WHAT TO WORK ON: Go over the entries below line by line, copying each one that contains the word "answers".
---------- TASK INPUTS ----------
(** X13. For a member whose address is an IP address and a check function
    that rejects with errors, [checkService] ends with the lookup that
    follows the removal of the override.  When no override of the table
    it found answers for the domain and the resolver of the system fails
    on it,
    [checkService] throws that error, though the attempts had returned a
    result; when the resolver answers, [checkService] returns the result
    of the attempts. *)
Theorem checkService_ends_with_lookup (fn : CheckFn World) (job : Job)
                                      (p : Process World) :
  let d := getDomain (subdomain (data job)) in
  isIP (serviceIpAddress (member (data job))) = true ->
  rejects_with_errors fn ->
  ((forall x, In x (overrides p) -> answers matches d x = false) ->
   forall e, (forall w, exists w', resolve d w = (Throw e, w')) ->
   fst (checkService_with World resolve isIP matches fn job p) = Throw e) /\
  ((forall w, exists a w', resolve d w = (Normal a, w')) ->
   exists r,
     fst (checkService_with World resolve isIP matches fn job p) = Normal r /\
     result_of fn job r).
Proof.
  intros d Hip Hfn; unfold checkService_with; fold d.
  set (ip := serviceIpAddress (member (data job))) in *.
  destruct (setDNS_effect d ip p Hip) as [line E1].
  rewrite (bind_normal _ _ _ _ _ E1).
  match type of E1 with _ = (_, ?p1) =>
    destruct (retryFn_returns fn job (1 * 1000) Hfn 3 p1)
      as (r & p2 & mid & k & R & Ho & Ov & T & _)
  end.
  rewrite (bind_normal _ _ _ _ _ R).
  simpl in Ov.
  split.
  - intros Hfree e He.
    unfold clearDNS, bind, edns_remove, lookupAsync, emit, modify; simpl.
    rewrite Ov, (find_after_remove d ip _ Hfree).
    destruct (He (world p2)) as [w' ->]; reflexivity.
  - intro Hr; exists r; split; [|exact Ho].
    unfold clearDNS, bind, edns_remove, lookupAsync, emit, modify, ret; simpl.
    destruct (find _ _) as [[d' a]|]; [reflexivity|].
    destruct (Hr (world p2)) as (a & w' & ->); reflexivity.
Qed.

(** X14. A run of [checkService] that did not find the override of its
    job in the table leaves the table as it found it, when the check
    function rejects with errors.  When the first attempt rejects with
    [null], the run ends in the [catch] block and the override stays in
    the table. *)
Theorem checkService_restores_overrides (fn : CheckFn World) (job : Job)
                                        (p : Process World) :
  let d := getDomain (subdomain (data job)) in
  let ip := serviceIpAddress (member (data job)) in
  ip <> EmptyString ->
  ~ In (d, ip) (overrides p) ->
  (rejects_with_errors fn ->
   overrides (snd (checkService_with World resolve isIP matches fn job p))
   = overrides p) /\
  (isIP ip = true ->
   forall w, fn job (overrides p ++ [(d, ip)]) (world p) = (Rejected JNull, w) ->
   overrides (snd (checkService_with World resolve isIP matches fn job p))
   = overrides p ++ [(d, ip)]).
Proof.
  intros d ip Hip0 Hnew; split.
  - intro Hfn.
    destruct (isIP ip) eqn:Hip.
    + destruct (checkService_with_paired fn job p Hip Hfn)
        as (c & p' & added & k & E & _ & _ & _ & Ov).
      rewrite E; simpl; rewrite Ov.
      apply forallb_filter_id, forallb_forall.
      intros [d' ip'] Hin; simpl.
      apply String.eqb_neq in Hip0; fold ip; rewrite Hip0; simpl.
      destruct (String.eqb_spec d' (getDomain (subdomain (data job))));
        destruct (String.eqb_spec ip' ip);
        subst; trivial; contradiction.
    + unfold checkService_with; fold d ip.
      now rewrite (bind_throw _ _ _ _ _ (setDNS_refused d ip p Hip)).
  - intros Hip w E.
    unfold checkService_with; fold d ip.
    destruct (setDNS_effect d ip p Hip) as [line E1].
    rewrite (bind_normal _ _ _ _ _ E1).
    match type of E1 with _ = (_, ?p1) =>
      assert (R : exists err, retryFn World fn job 3 (1 * 1000) p1
                              = (Throw err, after_catch job 3 w JNull p1))
    end.
    { rewrite retryFn_turn; simpl; rewrite E; simpl; eauto. }
    destruct R as [err R].
    now rewrite (bind_throw _ _ _ _ _ R).
Qed.

End CheckServiceProofs.

(* ===================================================================== *)
(** * Proofs: the gossip dispatcher *)
(* ===================================================================== *)

Section MessageHandlerProofs.
Import Js Effects MessageHandler.
Variable StringToNumber : string -> number.
Variable ObjectToString : JsVal -> Completion string.

(** The loop over an array of descriptors, from any index on. *)
Lemma for_each_announce (sender : string) (rest done : list JsVal) (n : Node) :
  Forall is_object rest ->
  for_each (seq (List.length done) (List.length rest))
           (announce sender (JArr (done ++ rest))) n
  = (Normal tt,
     {| db := db n ++ flat_map (service_upserts sender) rest;
        console := console n ++ map (fun d => [Subst d]) rest |}).
Proof.
  intro H; revert done n; induction H as [|d rest [fields ->] _ IH]; intros done n.
  - simpl; unfold ret; destruct n; simpl; now rewrite !app_nil_r.
  - simpl for_each.
    assert (E : announce sender (JArr (done ++ JObj fields :: rest)) (List.length done) n
                = (Normal tt,
                   {| db := db n ++ service_upserts sender (JObj fields);
                      console := console n ++ [[Subst (JObj fields)]] |})).
    { unfold announce, bind, lift, console_log, datastore, modify; simpl.
      rewrite nth_middle; simpl; now rewrite <- !app_assoc. }
    rewrite (bind_normal _ _ _ _ _ E).
    replace (done ++ JObj fields :: rest) with ((done ++ [JObj fields]) ++ rest)
      by now rewrite <- app_assoc.
    replace (S (List.length done)) with (List.length (done ++ [JObj fields]))
      by (rewrite length_app; simpl; lia).
    rewrite IH; simpl; now rewrite <- !app_assoc.
Qed.

(** C8. A message on /ibp/services whose payload is an array of service
    descriptors makes the handler upsert the Monitor of the sender with
    that array as its services, and then, for each descriptor in order, a
    Service with the descriptor and a Peer that links the sender to the
    serviceUrl of the descriptor. *)
Theorem services_announcement (evt : Message) (descriptors : list JsVal) (n : Node) :
  topic evt = "/ibp/services" ->
  json (data evt) = Some (JArr descriptors) ->
  Forall is_object descriptors ->
  exists n',
    handleMessage StringToNumber ObjectToString evt n = (Normal tt, n') /\
    db n' = db n
            ++ Upsert Monitor (JObj [("monitorId", JStr (from evt));
                                     ("services", JArr descriptors)])
            :: flat_map (service_upserts (from evt)) descriptors.
Proof.
  intros Ht Hj Hd; unfold handleMessage, JSON_parse; rewrite Ht, Hj; simpl.
  unfold bind, lift, console_log, datastore, modify; simpl.
  rewrite Qceiling_Z, Nat2Z.id.
  rewrite (for_each_announce (from evt) descriptors [] _ Hd); simpl.
  eexists; split; [reflexivity|]; simpl; now rewrite <- app_assoc.
Qed.

(** C10 (as the code has it). A message on /ibp/healthCheck whose payload
    parses to a value other than null makes the handler create one
    HealthCheck row, with source "gossip", the sender as monitorId, the
    serviceUrl of the payload (undefined when it has none), the level of
    the payload when that is truthy and "info" otherwise, and the payload
    itself as record; nothing is checked against a schema. *)
Theorem healthCheck_gossip_row (evt : Message) (record : JsVal) (n : Node) :
  topic evt = "/ibp/healthCheck" ->
  json (data evt) = Some record ->
  record <> JNull -> record <> JUndefined ->
  exists n',
    handleMessage StringToNumber ObjectToString evt n = (Normal tt, n') /\
    db n' = db n ++ [Create HealthCheck (gossip_row (from evt) record)] /\
    created HealthCheck (db n')
    = created HealthCheck (db n) ++ [gossip_row (from evt) record].
Proof.
  intros Ht Hj Hnull Hundef; unfold handleMessage, JSON_parse; rewrite Ht, Hj; simpl.
  unfold bind, lift, console_log, datastore, modify, gossip_row, prop, or_else.
  assert (exists x, get record "serviceUrl" = Normal x) as [u ->]
    by (destruct record; simpl; eauto; congruence).
  assert (exists x, get record "level" = Normal x) as [l ->]
    by (destruct record; simpl; eauto; congruence).
  simpl; eexists; split; [reflexivity|]; simpl; split; [reflexivity|].
  unfold created; now rewrite flat_map_app.
Qed.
----------
EXERCISE RESULT:
    it found answers for the domain and the resolver of the system fails
    result; when the resolver answers, [checkService] returns the result
  ((forall x, In x (overrides p) -> answers matches d x = false) ->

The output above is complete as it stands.